Transmettre un bien à ses enfants : ce que change une récente décision du Tribunal fédéral

Dans un marché immobilier toujours plus tendu, de nombreux parents s’interrogent : faut-il attendre la succession pour transmettre un bien à ses enfants, ou peut-on anticiper de son vivant ?

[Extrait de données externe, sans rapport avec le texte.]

(** A service that answers every call after [lat] ms, returns [current]
    for a check and echoes a written one, answers a trigger with [trig],
    and reports the polled session in progress until the call of index
    [flip], from which on it has [final] status. *)
Definition remote (trig : TriggerResponse) (flip : nat) (final : jsstring)
    (lat : N) : Remote :=
  {| check_reply := fun _ _ => Ok current;
     put_reply := fun _ _ body =>
                    match body with JObj o => Ok o | _ => Ok [] end;
     trigger_reply := fun _ _ => Ok trig;
     session_reply := fun n _ =>
                        Ok (session (u16 "s1")
                              (if (n <? flip)%nat then PROGRESS else final));
     latency := fun _ => lat;
     overrun := fun _ => 0%N |}.

Definition one_session : TriggerResponse :=
  {| sessions := Some [session (u16 "s1") PROGRESS] |}.

Definition two_sessions : TriggerResponse :=
  {| sessions := Some [session (u16 "s1") PROGRESS; session (u16 "s2") PROGRESS] |}.

Definition env (ro : option jsstring) : Env :=
  fun v =>
    if str_eqb v CHECKLY_API_KEY then Some (u16 "cu_key")
    else if str_eqb v CHECKLY_ACCOUNT_ID then Some (u16 "acct")
    else if str_eqb v CHECKLY_READ_ONLY then ro
    else None.

(** A script of 500 code units. *)
Definition long_script : jsstring := repeat 120%N 500.

(** Arguments of [update_check] tool calls. *)
Definition args_same : jsobj :=
  [(u16 "id", JStr (u16 "X"));
   (u16 "name", JStr (u16 "Home page"));
   (u16 "frequency", JNum 5);
   (u16 "confirm", JBool true)].

Definition args_frequency (confirm : bool) : jsobj :=
  [(u16 "id", JStr (u16 "X"));
   (u16 "frequency", JNum 10);
   (u16 "confirm", JBool confirm)].

Definition args_script : jsobj :=
  [(u16 "id", JStr (u16 "X"));
   (u16 "script", JStr long_script);
   (u16 "confirm", JBool true)].

Definition service : Remote := remote one_session 0 (u16 "PASSED") 100.

(** A service whose session never leaves PROGRESS, answering after
    [lat] ms. *)
Definition stuck (lat : N) : Remote := remote one_session 0 PROGRESS lat.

Une récente décision du Tribunal fédéral apporte une clarification importante en matière de transmission immobilière. Elle concerne le cas fréquent d’une vente à un enfant à un prix inférieur à la valeur du marché, soit une donation dite « mixte ».

Dans l’affaire en question, une autorité cantonale avait tenté de taxer partiellement le gain immobilier, en considérant que seule la part gratuite devait bénéficier du report d’imposition. Le Tribunal fédéral a rejeté cette approche : selon lui, il n’est pas possible de scinder l’opération. Soit il s’agit d’une donation, et l’imposition du gain est entièrement reportée, soit il s’agit d’une vente, et le gain est imposé immédiatement.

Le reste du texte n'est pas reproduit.